Fire consumed a warehouse on Jarvis Avenue in Winnipeg's North End on Monday. (photo from City of Winnipeg)
Winnipeg's arts community is reeling after a July 22 inferno destroyed a North End warehouse with numerous studios, including some for the city's best-known artists.
"It's catastrophic for all of us," Keith Oliver, who creates custom furniture, told the CBC. "Some of us lost our livelihoods.
"Some people actually lost 40 years' worth of artwork, so their entire inventory, all of their work. It's all gone up in smoke and ashes."
An image of the building from Google Street View in 2018. (Google Street View)
Shawna Dempsey and Lorri Millan, who have toured and performed worldwide, worked in the building, a former mattress factory at 274 Jarvis Ave.
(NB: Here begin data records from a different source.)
(** * brainstem-pm: the teleop bridge ([tools/teleop_server.py])

    A shallow embedding of the serial transport ([BrainstemSerial]) and of
    the WebSocket bridge ([TeleopServer]), with the properties of the
    line framing, the command translation and the fan-out.

    Conventions.
    - Python [bytes]/[bytearray] are [list byte]; Python [str] is [string]
      (characters 128..255 stand for every non-ASCII code point: the code
      only ever asks whether a character is ASCII).
    - Python [int] is [Z]; Python [float] is [spec_float] (binary64 values).
    - A coroutine is a function of the bridge state and of an oracle that
      says which I/O operations fail; it returns an outcome, the new state
      and the trace of the I/O it performed.  Each call runs without
      interleaving, as between two [await]s of the event loop. *)

From Stdlib Require Import ZArith String Ascii Strings.Byte SpecFloat Lia.
From stdpp Require Import gmap strings list pretty sorting.
From Equations Require Import Equations.
From Equations.Prop Require Import Logic.

Set Warnings "-register-all".
#[local] Open Scope Z_scope.
#[local] Arguments String.append !_ _ / : simpl nomatch.

(** ** Bytes and text *)

Module Py.

Abbreviation bytes := (list byte).

Definition LF : byte := x0a.
Definition nl : ascii := ascii_of_byte x0a.
Definition cr : ascii := ascii_of_byte x0d.

Definition byte_is_ascii (b : byte) : bool := (Byte.to_N b <? 128)%N.
Definition char_is_ascii (c : ascii) : bool := (N_of_ascii c <? 128)%N.

(** [bytearray.index(b)]: position of the first [b], [None] for
    [ValueError]. *)
Fixpoint index (b : byte) (buf : bytes) : option nat :=
  match buf with
  | [] => None
  | x :: rest => if Byte.eqb x b then Some 0%nat else S <$> index b rest
  end.
(** What a save that runs to its end has done. *)
Lemma saveDeviceCache_done s s' :
sync.writer (mutex_of s) = false ->
saveDeviceCache s = Ret None s' ->
let path := getCacheFilePath (auth s) in
auth s' = auth s
/\ os.is_dir (fs (world s')) (Dir path) = true
/\ os.files (fs (world s')) !! path = Some (MarshalIndent (cache_of s)).1
/\ path ∉ os.denied (fs (world s')).
Proof.
destruct s as [[k tn hp cf c [wr rd]] w]. simpl. intros ->.
unfold saveDeviceCache, bind, get_auth, os_MkdirAll, RLock, RUnlock, get_cache,
  os_WriteFile, ret, getCacheFilePath. simpl.
destruct (os.MkdirAll (fs w) _) as [f|e] eqn:Hmk; simpl; [|done].
apply MkdirAll_is_dir in Hmk as (Hdir & _ & _ & _).
unfold os.WriteFile, os.WriteFile_check.
destruct (os.is_dir f (if IsAbs cf then cf else cf)); simpl; [done|].
rewrite Hdir. simpl.
case_bool_decide as Hden; simpl; [done|].
intros [= <-]. simpl. repeat split; try done.
rewrite lookup_insert_eq, firstn_all. done.
Qed.

(** C5 as the specification states it fails: the default configuration
    with a one-device snapshot; a crash forty bytes into the write leaves
    a file the next start cannot decode. loadDeviceCache reports the
    syntax error and Provision goes on with an empty snapshot. *)
Lemma saveDeviceCache_crash_leaves_unreadable_file :
let disk := saveDeviceCache_crashed 40 Examples.warm in
let s := restarted (auth Examples.warm) (world Examples.warm) disk in
os.files disk !! "tailscale_devices.json"
  = Some (take 40 (MarshalIndent Examples.snapshot1).1)
/\ (exists s', loadDeviceCache s = Ret (Some (ErrUnmarshalCache SyntaxError)) s')
/\ (exists s', Provision s = Ret None s'
               /\ IPToDevice (cache_of s') = ∅
               /\ log (world s')
                  = [(Warn, "failed to load device cache, starting with empty cache")]).
Proof.
split; [vm_compute; reflexivity|]. split.
- eexists. vm_compute. reflexivity.
- eexists. split; [vm_compute; reflexivity|]. split; vm_compute; reflexivity.
Qed.
Definition TOOL_REGISTRY_items : list (string * pyfunc) :=
  [ ("get_my_todos", fn_get_my_todos);
    ("get_my_mails", fn_get_my_mails);
    ("get_my_attendance", fn_get_my_attendance);
    ("get_meetings_for_me", fn_get_meetings_for_me);
    ("get_meeting_rooms_availability", fn_get_meeting_room_reservations);
    ("get_corporate_car_availability", fn_get_corporate_car_reservations);
    ("get_shared_equipment_availability", fn_get_shared_equipment_reservations);
    ("search_employee_by_name", fn_search_employee_by_name);
    ("get_employee_contact", fn_get_employee_contact);
    ("search_board_posts", fn_search_board_posts);
    ("get_approval_lines", fn_get_approval_lines) ].

Definition TOOL_REGISTRY : gmap string pyfunc := list_to_map TOOL_REGISTRY_items.

(** Lines 218-221: the tenant's identifiers enter the argument map by
    [setdefault], each only when the function has a variable of that name
    and the identifier is truthy. *)
Definition inject_tenant (fn : pyfunc) (args : gmap string value)
    (com_id emp_id : option string) : gmap string value :=
  let args :=
    match com_id with
    | Some c =>
        if bool_decide ("com_id" ∈ co_varnames fn) && nonempty com_id
        then setdefault "com_id" (VStr c) args else args
    | None => args
    end in
  match emp_id with
  | Some e =>
      if bool_decide ("emp_id" ∈ co_varnames fn) && nonempty emp_id
      then setdefault "emp_id" (VStr e) args else args
  | None => args
  end.

Definition summary_line (name : string) (rows : list row) : string :=
  name +:+ ": " +:+ pretty (length rows) +:+ " rows".

(** The body of the [for t in tasks] loop on the two accumulators
    [all_rows] and [summaries]. *)
Definition run_task (com_id emp_id : option string) (t : RdbTask)
    (acc : list row * list string) : M (list row * list string) :=
  match TOOL_REGISTRY !! name t with
  | None => ret acc
  | Some fn =>
      try_except
        (rows <- py_call fn (inject_tenant fn (args t) com_id emp_id) ;
         ret (acc.1 ++ rows, acc.2 ++ [summary_line (name t) rows]))
        (fun e => ret acc)
  end.

Fixpoint for_tasks (com_id emp_id : option string) (tasks : list RdbTask)
    (acc : list row * list string) : M (list row * list string) :=
  match tasks with
  | [] => ret acc
  | t :: tasks' =>
      acc' <- run_task com_id emp_id t acc ;
      for_tasks com_id emp_id tasks' acc'
  end.

Definition execute_rdb_tasks (tasks : list RdbTask) (com_id emp_id : option string)
  : M (list row * list string) :=
  for_tasks com_id emp_id tasks ([], []).

End tools.

(** [rows[:max_rows]] *)
Definition slice_to {A} (l : list A) (n : Z) : list A :=
  if n <? 0 then take (Z.to_nat (Z.of_nat (length l) + n)) l
  else take (Z.to_nat n) l.

Definition format_line (headers : list string) (r : row) : string :=
  join " | " (map (fun h => py_str (row_get r h (VStr ""))) headers).

Definition format_rows (rows : list row) (max_rows : Z) : result string :=
  match rows with
  | [] => Ok ""
  | _ =>
      let sample := slice_to rows max_rows in
      match sample with
      | [] => Raise (IndexError "list index out of range")
      | r0 :: _ =>
          let headers := r0.*1 in
          let lines := [join " | " headers] ++ map (format_line headers) sample in
          let lines :=
            if max_rows <? Z.of_nat (length rows)
            then lines ++ ["...(" +:+ pretty (Z.of_nat (length rows) - max_rows) +:+ " more)"]
            else lines in
          Ok (join LF lines)
      end
  end.

End agent_tools.

(** ** String helpers of the three services *)

Definition DQ : string := String "034"%char "".

Definition ascii_lower (c : ascii) : ascii :=
  let n := nat_of_ascii c in
  if ((65 <=? n) && (n <=? 90))%nat then ascii_of_nat (n + 32) else c.

(** [s.lower()], on the ASCII letters. *)
Fixpoint lower (s : string) : string :=
  match s with
  | EmptyString => EmptyString
  | String c s' => String (ascii_lower c) (lower s')
  end.

(** [s.startswith(p)] *)
Definition startswith (s p : string) : bool := String.prefix p s.

(** [s or d] on strings. *)
Definition str_or (s d : string) : string :=
  if bool_decide (s = "") then d else s.

Definition is_space (c : ascii) : bool :=
  let n := nat_of_ascii c in
  ((n =? 32) || ((9 <=? n) && (n <=? 13)) || ((28 <=? n) && (n <=? 31)))%nat.

Fixpoint lstrip (s : string) : string :=
  match s with
  | EmptyString => EmptyString
  | String c s' => if is_space c then lstrip s' else s
  end.

Fixpoint rstrip (s : string) : string :=
  match s with
  | EmptyString => EmptyString
  | String c s' =>
      match rstrip s' with
      | EmptyString => if is_space c then EmptyString else String c EmptyString
      | t => String c t
      end
  end.

(** [s.strip()], with the ASCII white space. *)
Definition strip (s : string) : string := rstrip (lstrip s).

(** [s.split("\n\n")]: [cur] is the piece being read. *)
Fixpoint split_blank (cur s : string) : list string :=
  match s with
  | EmptyString => [cur]
  | String "010"%char (String "010"%char rest) => cur :: split_blank "" rest
  | String c s' => split_blank (cur +:+ String c "") s'
  end.

(** ** app/services/agent_planner.py *)

Module agent_planner.

Fixpoint history_lines (history : list ChatHistoryMessage) : list string :=
  match history with
  | [] => []
  | m :: history' =>
      if bool_decide (content m = "") then history_lines history'
      else
        let prefix := if startswith (lower (role m)) "user" then "User" else "Assistant" in
        (prefix +:+ ": " +:+ content m) :: history_lines history'
  end.

Definition _history_to_text (history : list ChatHistoryMessage) : string :=
  match history with
  | [] => ""
  | _ => join LF (history_lines history)
  end.
(** * pyzfs: the nvlist codec and the error-translation engine

    A shallow embedding of [libzfs_core/_constants.py],
    [libzfs_core/_error_translation.py] and [libzfs_core/nvlist.py].

    Python values are an inductive type, Python exceptions are values of
    [exn], and a call either returns or raises ([res]).  The C library
    behind [_lib] is a small state (a heap of containers, the next free
    handle and a script of statuses for the calls that can fail); code that
    calls it is written in a state-and-exception monad. *)

From Stdlib Require Import ZArith List Ascii String Bool Lia.
From stdpp Require Import base option list gmap.
Import ListNotations.
Open Scope Z_scope.
Open Scope string_scope.
Set Warnings "-register-all".

(** ** Constants *)

(** [_constants.py]: [MAXNAMELEN = 255]. *)
Definition MAXNAMELEN : nat := 255.

(** The [errno] values the classifiers compare against (Linux numbering). *)
Definition ENOENT : Z := 2.
Definition E2BIG : Z := 7.
Definition EBUSY : Z := 16.
Definition EEXIST : Z := 17.
Definition EXDEV : Z := 18.
Definition EINVAL : Z := 22.
Definition ENOTSUP : Z := 95.

(** ** NameSyntax ([_error_translation.py], lines 385-411) *)

(** [s.split(sep)] for a one-character separator: never empty, and the
    empty string splits into one empty component. *)
Fixpoint split (sep : ascii) (s : string) : list string :=
  match s with
  | EmptyString => [EmptyString]
  | String c r =>
      if Ascii.eqb c sep then EmptyString :: split sep r
      else match split sep r with
           | h :: t => String c h :: t
           | [] => [String c EmptyString]
           end
  end.
Definition generateQualityInsights : Reads (list GeneratedInsight) :=
  let insights : list GeneratedInsight := [] in
  let debtAnalysis := debtAnalysis answers in
  insights <-
    (if JS.gt (totalDebt debtAnalysis) 40 then
       idTime <- Date_now clock ;;
       now <- Date_now clock ;;
       ret (JS.push insights
         {| id := "quality-" +:+ pretty idTime +:+ "-1";
            category := quality;
            title := "High Technical Debt Detected";
            description :=
              "Current technical debt is estimated at " +:+
              Number_toString (totalDebt debtAnalysis) +:+
              " hours. Trend is " +:+
              Trend_toString (trend debtAnalysis) +:+ ".";
            priority :=
              if JS.gt (totalDebt debtAnalysis) 80
              then Level.critical else Level.high;
            impact := JS.Math_min 100 (totalDebt debtAnalysis);
            confidence := 0.88%float;
            gi_recommendations := td_recommendations debtAnalysis;
            supportingData := sd_debt debtAnalysis;
            gi_timestamp := now |})
     else ret insights) ;;
  match criticalIssues debtAnalysis with
  | first :: _ =>
      idTime <- Date_now clock ;;
      now <- Date_now clock ;;
      ret (JS.push insights
        {| id := "quality-" +:+ pretty idTime +:+ "-2";
           category := quality;
           title :=
             pretty (length (criticalIssues debtAnalysis)) +:+
             " Critical Quality Issue(s) Found";
           description :=
             "Critical issues requiring immediate attention: " +:+
             di_description first;
           priority := Level.critical;
           impact := 90%float;
           confidence := 0.95%float;
           gi_recommendations :=
             ["Fix critical issue in " +:+ di_location first];
           supportingData := sd_issues (criticalIssues debtAnalysis);
           gi_timestamp := now |})
  | [] => ret insights
  end.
"We're at a stage in our lives where we might hope for a retrospective of all of our work," Dempsey told the CBC. "Well, that can't happen now because the work is gone."
A GoFundMe campaign to help artists re-establish their practices has been launched by Border Crossings magazine in partnership with the Winnipeg Art Gallery and the Plug In Institute of Contemporary Art.
"The loss is so profound and the implications of the loss, to the individual artists, is so overwhelming as to be almost unspeakable," Border Crossings editor Meeka Walsh told CBC.
The cause of the blaze is not yet known.